Reputation:
I have a big Table in my Oracle Database (12c) and I have a lot of Strings that need to be compared to each other. I want to see which Strings are similar.
Example:
Hello World Boston in America
Hello World Berlin in Germany
Should be detected as similiar Strings, while
Hello World Paris in France
Hello Detroit a nice city
should not be detected as similar. How can I do this in Oracle PL/SQL efficiently and accurately?
Upvotes: 3
Views: 1129
Reputation: 1032
You should use the Dice-Coefficient which has a nice balance between performance and efficiency. It will give you a NUMBER which represents how similar two strings are. You can run this Function for all of your strings comparing them to each other and then choose the ones which have a Big Coefficient (those will be very similar).

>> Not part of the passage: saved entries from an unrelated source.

(* ===== verification/Autonat.v ===== *)
(** * AutoNAT ([crates/autonat/src/lib.rs], first half)

    A client asks a service to dial it back and learns whether it is reachable:
    [AutoNatClient] sends one DIAL request and maps the response to a [Reachability];
    [AutoNatServer] hands the request to its caller, which dials, and sends the
    caller's verdict. *)
From S2P Require Import Prelude Utf8 SansIo Varint Protobuf Framing Multibase PeerId Multiaddr AutonatMessage.
From Stdlib Require Import ZArith Strings.Byte Strings.String.
From stdpp Require Import base numbers list strings.

#[local] Open Scope Z_scope.

Definition AUTONAT_PROTOCOL_ID : string := "/libp2p/autonat/1.0.0"%string.

Inductive FlowState : Type := Pending | AwaitingResponse | FlowDone.
#[export] Instance AutonatFlowState_eq_dec : EqDecision FlowState.
Proof. solve_decision. Defined.

Inductive ServerState : Type := AwaitingRequest | RequestReady | ServerDone.
#[export] Instance ServerState_eq_dec : EqDecision ServerState.
Proof. solve_decision. Defined.

Definition enforce_max_size (buf : list byte) : res AutoNatError unit :=
  if MAX_MESSAGE_SIZE <? Z.of_nat (length buf) then Err (MessageTooLarge (length buf)) else Ok ().

(** The first half of both decoders: size check, framing and draining the frame; the
    payload is decoded before it is drained, and its error reported after.  [None]
    means that more bytes are needed. *)
Definition read_frame (recv_buf : list byte)
    : res AutoNatError (option (res AutoNatError Message * list byte)) :=
  _ ← enforce_max_size recv_buf;
  match autonat_decode_frame recv_buf with
  | Ok (Complete payload consumed) =>
      Ok (Some (message_decode payload, drop (Z.to_nat consumed) recv_buf))
  | Ok Incomplete => Ok None
  | Ok (TooLarge len) => Err (FrameTooLarge len)
  | Ok (FrameError e) => Err (Varint e)
  | _ => Panic
  end.

Section autonat.
Context {P : Type} `{PidEq : EqDecision P} `{!PeerIdBytes P}.
Context (utf8_error_text : list byte → string).
#[local] Abbreviation Multiaddr := (Multiaddr P).

Definition decode_addrs (raw : list (list byte)) : list Multiaddr :=
  omap (λ bytes, match from_bytes utf8_error_text bytes with Ok a => Some a | _ => None end) raw.

Inductive Reachability : Type :=
  | Public (addrs : list Multiaddr) (raw_addrs : list (list byte))
  | Private (status : ResponseStatus) (reason : string)
  | Unknown (status : ResponseStatus) (reason : string).

Record AutoNatRequest : Type := {
  req_peer_id : P;
  req_addrs : list Multiaddr;
  req_raw_addrs : list (list byte);
}.

(** ** Client *)

Inductive AutoNatClientInput : Type := ClFlush | ClData (data : list byte).
Inductive AutoNatClientOutput : Type := ClOutbound (data : list byte) | ClOutcome (r : Reachability).

Record AutoNatClient : Type := {
  cl_outbound : list byte;
  cl_recv_buf : list byte;
  cl_state : FlowState;
  cl_outcome : option Reachability;
  cl_emitted : bool;
}.

Definition cl_set_state (m : AutoNatClient) (s : FlowState) : AutoNatClient :=
  {| cl_outbound := cl_outbound m; cl_recv_buf := cl_recv_buf m; cl_state := s;
     cl_outcome := cl_outcome m; cl_emitted := cl_emitted m |}.
Definition cl_set_buf (m : AutoNatClient) (b : list byte) : AutoNatClient :=
  {| cl_outbound := cl_outbound m; cl_recv_buf := b; cl_state := cl_state m;
     cl_outcome := cl_outcome m; cl_emitted := cl_emitted m |}.

Definition dial_message (peer_id : P) (addrs : list Multiaddr) : Message :=
  {| msg_kind := TypeDial;
     msg_dial := Some {| dial_peer := Some {| pi_id := pid_to_bytes peer_id; pi_addrs := to_bytes <$> addrs |} |};
     msg_response := None |}.

Definition cl_new (peer_id : P) (addrs : list Multiaddr) : AutoNatClient :=
  {| cl_outbound := encode_frame (message_encode (dial_message peer_id addrs)); cl_recv_buf := [];
     cl_state := Pending; cl_outcome := None; cl_emitted := false |}.

Definition cl_take_outbound (m : AutoNatClient) : list byte * AutoNatClient :=
  let m := if decide (cl_state m = Pending) then cl_set_state m AwaitingResponse else m in
  (cl_outbound m,
   {| cl_outbound := []; cl_recv_buf := cl_recv_buf m; cl_state := cl_state m;
      cl_outcome := cl_outcome m; cl_emitted := cl_emitted m |}).

(** The outcome of a response. *)
Definition reachability (response : DialResponse) : Reachability :=
  let reason := default EmptyString (resp_text response) in
  let raw_addrs := resp_addrs response in
  match resp_status response with
  | DialOk => Public (decode_addrs raw_addrs) raw_addrs
  | DialError | DialRefused => Private (resp_status response) reason
  | BadRequest | InternalError => Unknown (resp_status response) reason
  end.

Definition cl_try_decode_response (m : AutoNatClient) : AutoNatClient * res AutoNatError unit :=
  match read_frame (cl_recv_buf m) with
  | Err e => (m, Err e)
  | Panic => (m, Panic)
  | Ok None => (m, Ok ())
  | Ok (Some (decoded, rest)) =>
      let m := cl_set_buf m rest in
      match decoded with
      | Err e => (m, Err e)
      | Panic => (m, Panic)
      | Ok msg =>
          if decide (msg_kind msg ≠ TypeDialResponse)
          then (cl_set_state m FlowDone, Err (UnexpectedMessage "expected DIAL_RESPONSE"))
          else
            match msg_response msg with
            | None => (m, Err (MissingField "dial_response"))
            | Some response =>
                ({| cl_outbound := cl_outbound m; cl_recv_buf := cl_recv_buf m; cl_state := FlowDone;
                    cl_outcome := Some (reachability response); cl_emitted := cl_emitted m |}, Ok ())
            end
      end
  end.

Definition cl_on_data (m : AutoNatClient) (data : list byte) : AutoNatClient * res AutoNatError unit :=
  if decide (cl_state m = FlowDone) then (m, Ok ())
  else cl_try_decode_response (cl_set_buf m (cl_recv_buf m ++ data)).

Definition cl_handle_input (m : AutoNatClient) (input : AutoNatClientInput)
    : AutoNatClient * res AutoNatError unit :=
  match input with
  | ClFlush => (m, Ok ())
  | ClData data => cl_on_data m data
  end.

Definition cl_poll_output (m : AutoNatClient) : option AutoNatClientOutput * AutoNatClient :=
  let '(outbound, m) := cl_take_outbound m in
  if decide (outbound ≠ []) then (Some (ClOutbound outbound), m)
  else
    match cl_emitted m, cl_outcome m with
    | false, Some outcome =>
        (Some (ClOutcome outcome),
         {| cl_outbound := cl_outbound m; cl_recv_buf := cl_recv_buf m; cl_state := cl_state m;
            cl_outcome := cl_outcome m; cl_emitted := true |})
    | _, _ => (None, m)
    end.

Definition cl_is_idle (m : AutoNatClient) : bool :=
  bool_decide (cl_outbound m = []) && (cl_emitted m || bool_decide (cl_outcome m = None)).

(** ** Server *)

Inductive AutoNatServerInput : Type :=
  | SvData (data : list byte)
  | SvRespondPublic (addrs : list Multiaddr)
  | SvRespondError (status : ResponseStatus) (reason : string)
  | SvFlush.
Inductive AutoNatServerOutput : Type := SvRequest (r : AutoNatRequest) | SvOutbound (data : list byte).

Record AutoNatServer : Type := {
  sv_outbound : list byte;
  sv_recv_buf : list byte;
  sv_request : option AutoNatRequest;
  sv_emitted : bool;
  sv_state : ServerState;
}.

Definition sv_set_state (m : AutoNatServer) (s : ServerState) : AutoNatServer :=
  {| sv_outbound := sv_outbound m; sv_recv_buf := sv_recv_buf m; sv_request := sv_request m;
     sv_emitted := sv_emitted m; sv_state := s |}.
Definition sv_set_buf (m : AutoNatServer) (b : list byte) : AutoNatServer :=
  {| sv_outbound := sv_outbound m; sv_recv_buf := b; sv_request := sv_request m;
     sv_emitted := sv_emitted m; sv_state := sv_state m |}.
Definition sv_set_outbound (m : AutoNatServer) (b : list byte) : AutoNatServer :=
  {| sv_outbound := b; sv_recv_buf := sv_recv_buf m; sv_request := sv_request m;
     sv_emitted := sv_emitted m; sv_state := sv_state m |}.

Definition sv_new : AutoNatServer :=
  {| sv_outbound := []; sv_recv_buf := []; sv_request := None; sv_emitted := false;
     sv_state := AwaitingRequest |}.

Definition response_message (status : ResponseStatus) (status_text : option string)
    (addrs : list Multiaddr) : Message :=
  {| msg_kind := TypeDialResponse; msg_dial := None;
     msg_response := Some {| resp_status := status; resp_text := status_text;
                             resp_addrs := to_bytes <$> addrs |} |}.

Definition sv_respond (m : AutoNatServer) (status : ResponseStatus) (status_text : option string)
    (addrs : list Multiaddr) : AutoNatServer :=
  let msg := response_message status status_text addrs in
  sv_set_state (sv_set_outbound m (encode_frame (message_encode msg))) ServerDone.

Definition sv_respond_public (m : AutoNatServer) (addrs : list Multiaddr) : AutoNatServer :=
  sv_respond m DialOk None addrs.
Definition sv_respond_error (m : AutoNatServer) (status : ResponseStatus) (reason : string) : AutoNatServer :=
  sv_respond m status (Some reason) [].

Definition sv_take_outbound (m : AutoNatServer) : list byte * AutoNatServer :=
  (sv_outbound m, sv_set_outbound m []).

(** From the nested messages to a request. *)
Definition request_of (msg : Message) : res AutoNatError AutoNatRequest :=
  dial ← ok_or (msg_dial msg) (MissingField "dial");
  peer ← ok_or (dial_peer dial) (MissingField "dial.peer");
  peer_id ← map_err (λ e, InvalidPeerId (to_string e)) (pid_from_bytes (pi_id peer));
  Ok {| req_peer_id := peer_id; req_addrs := decode_addrs (pi_addrs peer);
        req_raw_addrs := pi_addrs peer |}.
(* ===== verification/Decoders.v ===== *)
(** * Bytes from the network

    The decoders that run on what a remote sends, of all crates together. *)
From S2P Require Import Prelude Varint Multibase PeerId Keys Multiaddr Multistream Protobuf.
From S2P Require Import IdentifyMessage RelayMessage DcutrMessage AutonatMessage FieldReaders.
From Stdlib Require Import ZArith Strings.Byte Strings.String.
From stdpp Require Import base numbers list strings.

#[local] Open Scope Z_scope.

(** The call ends with a value or an error: the decoders of this development show an
    unwinding call, and one that runs out of fuel, as [Panic]. *)
Definition settles {E A} (r : res E A) : Prop := r ≠ Panic.

(** A frame whose length prefix overflows [usize] when the length of the prefix itself is
    added to it. *)
Definition frame_length_overflows (input : list byte) : Prop :=
  ∃ v used, read_uvarint input = Ok (v, used) ∧ u64_mod <= Z.of_nat used + v.

(** C37. Which bytes from a remote make a decoder unwind.  For identify, relay, DCUtR and
    AutoNAT messages, AutoNAT frames, multiaddrs and peer ids there are none: the
    decoders answer every input with a value or an error.  The frame decoder of the relay
    and of DCUtR unwinds, with and without overflow checks, on exactly the inputs whose
    length prefix overflows when its own length is added; and the decoder of public keys
    unwinds, with overflow checks only, on exactly the inputs whose key length overflows
    in that way. *)
Theorem decoders_total {P} `{!PeerIdBytes P} {MH} `{MultihashLaws MH} utf8_error_text overflow_checks input :
  settles (IdentifyMessage.decode input) ∧
  settles (hop_decode input) ∧ settles (stop_decode input) ∧
  settles (punch_decode input) ∧
  settles (message_decode input) ∧ settles (autonat_decode_frame input) ∧
  settles (Multiaddr.from_bytes (P:=P) utf8_error_text input) ∧
  settles (peer_from_bytes (MH:=MH) input) ∧
  (settles (decode_frame overflow_checks input) ↔ ¬ frame_length_overflows input) ∧
  (settles (dcutr_decode_frame overflow_checks input) ↔ ¬ frame_length_overflows input) ∧
  (settles (decode_protobuf overflow_checks input) ↔ ¬ (overflow_checks = true ∧ key_length_overflows input)).
Proof.
  split_and!.
  - apply IdentifyMessage.decode_no_panic.
  - apply hop_decode_total.
  - apply stop_decode_total.
  - apply punch_decode_total.
  - apply message_decode_total.
  - apply autonat_decode_frame_total.
  - apply from_bytes_no_panic.
  - apply peer_from_bytes_no_panic.
  - unfold settles. by rewrite decode_frame_panic.
  - unfold settles. by rewrite dcutr_frames_shared, decode_frame_panic.
  - unfold settles. by rewrite decode_protobuf_panic.
Qed.

(** Ten bytes are enough. *)
Example ten_bytes_overflow : frame_length_overflows (repeat xff 9 ++ [x01]).
Proof. exists (u64_mod - 1), 10%nat. split; [by vm_compute|]. unfold u64_mod. lia. Qed.

Lemma decoders_total_witness :
  settles (Multiaddr.from_bytes (P:=PeerId PlainMultihash) (λ _, EmptyString) [x04; x7f]) ∧ settles (hop_decode [x04; x7f]).
Proof.
  destruct (decoders_total (P:=PeerId PlainMultihash) (MH:=PlainMultihash) (λ _, EmptyString) false [x04; x7f])
    as (_ & H1 & _ & _ & _ & _ & H2 & _). split; [exact H2|exact H1].
Defined.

-- Dice-Coefficient in Oracle PL/SQL
-- http://en.wikipedia.org/wiki/Dice%27s_coefficient
-- http://en.wikipedia.org/wiki/S%C3%B8rensen_similarity_index
-------------------------------------------------------------------------------
FUNCTION DICE_COEFF(p_str1 IN VARCHAR2, p_str2 IN VARCHAR2) RETURN NUMBER DETERMINISTIC IS
co_substr_len CONSTANT NUMBER := 2;
TYPE ty_varchar_assoc IS TABLE OF VARCHAR2(100) INDEX BY VARCHAR2(100);
v_x ty_varchar_assoc;
v_y ty_varchar_assoc;
v_inter ty_varchar_assoc;
v_part VARCHAR2(10);
BEGIN
-- building set X
FOR i IN 1 .. length(p_str1) - co_substr_len + 1 LOOP
v_part := substr(p_str1, i, co_substr_len);
v_x(v_part) := v_part;
END LOOP;
-- building set Y
FOR i IN 1 .. length(p_str2) - co_substr_len + 1 LOOP
v_part := substr(p_str2, i, co_substr_len);
v_y(v_part) := v_part;
IF v_x.exists(v_part) THEN
v_inter(v_part) := v_part; -- build intersect
END IF;
END LOOP;
RETURN 2 * v_inter.count /(v_x.count + v_y.count);
END DICE_COEFF;
Upvotes: 3